*WHAT YOU HAVE TO DO*. Which lines in the data contain the word "vAlignment"? Please copy each of them.

*INPUT*.

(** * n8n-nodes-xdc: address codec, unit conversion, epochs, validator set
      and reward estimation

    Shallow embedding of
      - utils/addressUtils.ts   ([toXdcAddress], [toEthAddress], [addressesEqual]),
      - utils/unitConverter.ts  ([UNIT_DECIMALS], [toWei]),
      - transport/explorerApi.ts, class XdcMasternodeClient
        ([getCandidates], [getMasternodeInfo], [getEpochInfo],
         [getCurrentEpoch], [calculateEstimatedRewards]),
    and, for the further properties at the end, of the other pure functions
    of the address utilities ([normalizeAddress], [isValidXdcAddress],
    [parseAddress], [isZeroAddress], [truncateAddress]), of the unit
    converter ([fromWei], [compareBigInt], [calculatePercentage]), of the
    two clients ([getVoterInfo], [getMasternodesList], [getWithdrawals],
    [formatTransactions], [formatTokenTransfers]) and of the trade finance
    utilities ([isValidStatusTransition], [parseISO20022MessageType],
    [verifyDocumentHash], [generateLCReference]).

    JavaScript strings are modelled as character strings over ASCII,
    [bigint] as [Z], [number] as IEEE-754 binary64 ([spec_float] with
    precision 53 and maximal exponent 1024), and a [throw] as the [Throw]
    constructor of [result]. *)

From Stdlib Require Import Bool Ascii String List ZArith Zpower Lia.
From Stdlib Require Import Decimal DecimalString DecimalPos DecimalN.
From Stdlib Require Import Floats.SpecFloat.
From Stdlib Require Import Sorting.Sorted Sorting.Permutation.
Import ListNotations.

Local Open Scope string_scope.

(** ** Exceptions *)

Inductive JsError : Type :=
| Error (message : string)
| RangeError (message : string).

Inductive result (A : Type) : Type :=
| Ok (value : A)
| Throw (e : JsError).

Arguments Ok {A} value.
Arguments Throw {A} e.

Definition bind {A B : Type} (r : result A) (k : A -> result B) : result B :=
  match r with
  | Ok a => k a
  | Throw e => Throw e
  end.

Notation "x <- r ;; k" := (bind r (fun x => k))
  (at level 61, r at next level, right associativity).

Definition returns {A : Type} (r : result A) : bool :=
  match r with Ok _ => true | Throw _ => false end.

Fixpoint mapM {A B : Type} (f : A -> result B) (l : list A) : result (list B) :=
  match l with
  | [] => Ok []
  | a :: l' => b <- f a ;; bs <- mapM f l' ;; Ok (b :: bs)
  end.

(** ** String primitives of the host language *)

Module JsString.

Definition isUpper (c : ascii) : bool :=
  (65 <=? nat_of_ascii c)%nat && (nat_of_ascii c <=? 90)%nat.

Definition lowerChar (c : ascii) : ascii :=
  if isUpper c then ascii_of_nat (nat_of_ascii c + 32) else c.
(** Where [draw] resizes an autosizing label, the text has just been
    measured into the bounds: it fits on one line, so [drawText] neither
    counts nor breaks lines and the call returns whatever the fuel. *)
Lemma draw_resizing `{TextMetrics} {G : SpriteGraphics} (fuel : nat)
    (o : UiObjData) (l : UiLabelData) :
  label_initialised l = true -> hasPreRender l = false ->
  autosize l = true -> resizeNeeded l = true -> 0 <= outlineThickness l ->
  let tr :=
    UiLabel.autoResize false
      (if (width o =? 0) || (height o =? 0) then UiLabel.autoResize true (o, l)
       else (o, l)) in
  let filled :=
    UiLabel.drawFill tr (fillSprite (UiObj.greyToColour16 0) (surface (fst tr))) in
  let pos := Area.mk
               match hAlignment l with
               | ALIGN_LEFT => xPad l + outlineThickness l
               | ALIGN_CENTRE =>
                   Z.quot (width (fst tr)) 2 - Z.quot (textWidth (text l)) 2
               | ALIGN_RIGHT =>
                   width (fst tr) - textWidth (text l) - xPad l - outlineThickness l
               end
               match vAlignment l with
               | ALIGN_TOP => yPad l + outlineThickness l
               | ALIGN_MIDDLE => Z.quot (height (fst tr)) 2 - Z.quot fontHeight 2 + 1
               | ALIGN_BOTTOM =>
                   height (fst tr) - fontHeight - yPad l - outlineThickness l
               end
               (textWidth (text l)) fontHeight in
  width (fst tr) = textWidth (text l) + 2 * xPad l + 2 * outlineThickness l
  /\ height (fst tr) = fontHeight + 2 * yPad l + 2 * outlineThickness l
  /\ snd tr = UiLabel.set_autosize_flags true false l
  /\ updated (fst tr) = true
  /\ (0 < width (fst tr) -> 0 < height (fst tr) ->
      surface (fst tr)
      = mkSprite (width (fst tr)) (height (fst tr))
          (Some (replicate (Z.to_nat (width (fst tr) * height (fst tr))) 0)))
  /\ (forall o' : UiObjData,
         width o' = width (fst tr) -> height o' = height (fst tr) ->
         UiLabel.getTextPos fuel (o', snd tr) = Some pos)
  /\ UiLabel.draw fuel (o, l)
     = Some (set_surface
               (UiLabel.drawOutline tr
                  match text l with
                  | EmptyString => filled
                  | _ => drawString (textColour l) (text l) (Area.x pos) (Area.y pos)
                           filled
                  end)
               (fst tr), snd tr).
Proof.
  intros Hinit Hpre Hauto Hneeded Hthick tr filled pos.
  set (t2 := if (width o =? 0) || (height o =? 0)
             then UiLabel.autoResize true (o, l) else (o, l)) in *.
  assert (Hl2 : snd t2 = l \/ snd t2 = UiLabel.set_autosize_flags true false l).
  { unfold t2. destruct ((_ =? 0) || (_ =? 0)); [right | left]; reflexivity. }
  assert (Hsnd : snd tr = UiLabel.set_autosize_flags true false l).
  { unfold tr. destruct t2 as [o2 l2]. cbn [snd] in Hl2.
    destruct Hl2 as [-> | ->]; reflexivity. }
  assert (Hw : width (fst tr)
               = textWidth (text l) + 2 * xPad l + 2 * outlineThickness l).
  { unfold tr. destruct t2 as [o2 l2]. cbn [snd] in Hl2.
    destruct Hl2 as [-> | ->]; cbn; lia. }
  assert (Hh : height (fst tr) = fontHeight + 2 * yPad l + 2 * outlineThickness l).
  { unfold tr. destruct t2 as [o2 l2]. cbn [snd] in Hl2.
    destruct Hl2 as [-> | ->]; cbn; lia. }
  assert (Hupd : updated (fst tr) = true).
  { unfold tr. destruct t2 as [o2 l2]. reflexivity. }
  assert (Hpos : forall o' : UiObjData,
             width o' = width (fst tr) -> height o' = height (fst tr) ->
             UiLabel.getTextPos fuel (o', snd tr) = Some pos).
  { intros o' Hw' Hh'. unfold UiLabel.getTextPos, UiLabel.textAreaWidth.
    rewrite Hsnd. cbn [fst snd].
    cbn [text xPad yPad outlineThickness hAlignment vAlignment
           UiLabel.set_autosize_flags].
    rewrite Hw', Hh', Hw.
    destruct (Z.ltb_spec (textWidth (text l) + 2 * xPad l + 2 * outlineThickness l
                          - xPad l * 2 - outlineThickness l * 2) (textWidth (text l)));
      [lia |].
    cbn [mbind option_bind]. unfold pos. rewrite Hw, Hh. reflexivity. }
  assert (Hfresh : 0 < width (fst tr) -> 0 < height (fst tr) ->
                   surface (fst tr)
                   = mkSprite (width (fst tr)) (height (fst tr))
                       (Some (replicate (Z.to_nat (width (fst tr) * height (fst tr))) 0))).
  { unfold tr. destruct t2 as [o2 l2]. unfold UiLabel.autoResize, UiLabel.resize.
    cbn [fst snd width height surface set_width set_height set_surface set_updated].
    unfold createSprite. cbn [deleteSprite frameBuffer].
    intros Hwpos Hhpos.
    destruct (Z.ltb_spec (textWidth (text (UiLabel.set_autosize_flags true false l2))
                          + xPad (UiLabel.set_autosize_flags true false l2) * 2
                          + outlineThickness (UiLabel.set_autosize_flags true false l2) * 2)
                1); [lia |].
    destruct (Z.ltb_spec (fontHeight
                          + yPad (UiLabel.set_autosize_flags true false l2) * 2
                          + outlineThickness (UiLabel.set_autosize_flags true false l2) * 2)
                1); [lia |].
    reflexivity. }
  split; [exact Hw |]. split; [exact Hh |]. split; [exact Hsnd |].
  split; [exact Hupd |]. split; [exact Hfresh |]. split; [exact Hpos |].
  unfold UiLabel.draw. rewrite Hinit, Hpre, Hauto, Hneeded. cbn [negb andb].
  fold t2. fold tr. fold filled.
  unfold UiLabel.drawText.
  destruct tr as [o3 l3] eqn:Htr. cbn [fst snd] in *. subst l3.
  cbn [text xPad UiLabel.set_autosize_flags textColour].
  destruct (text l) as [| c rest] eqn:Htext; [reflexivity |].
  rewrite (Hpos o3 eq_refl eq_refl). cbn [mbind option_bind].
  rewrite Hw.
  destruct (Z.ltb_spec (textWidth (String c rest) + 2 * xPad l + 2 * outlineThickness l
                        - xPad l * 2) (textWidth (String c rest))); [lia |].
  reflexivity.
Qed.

*ANSWER BOX*.
               match vAlignment l with
    cbn [text xPad yPad outlineThickness hAlignment vAlignment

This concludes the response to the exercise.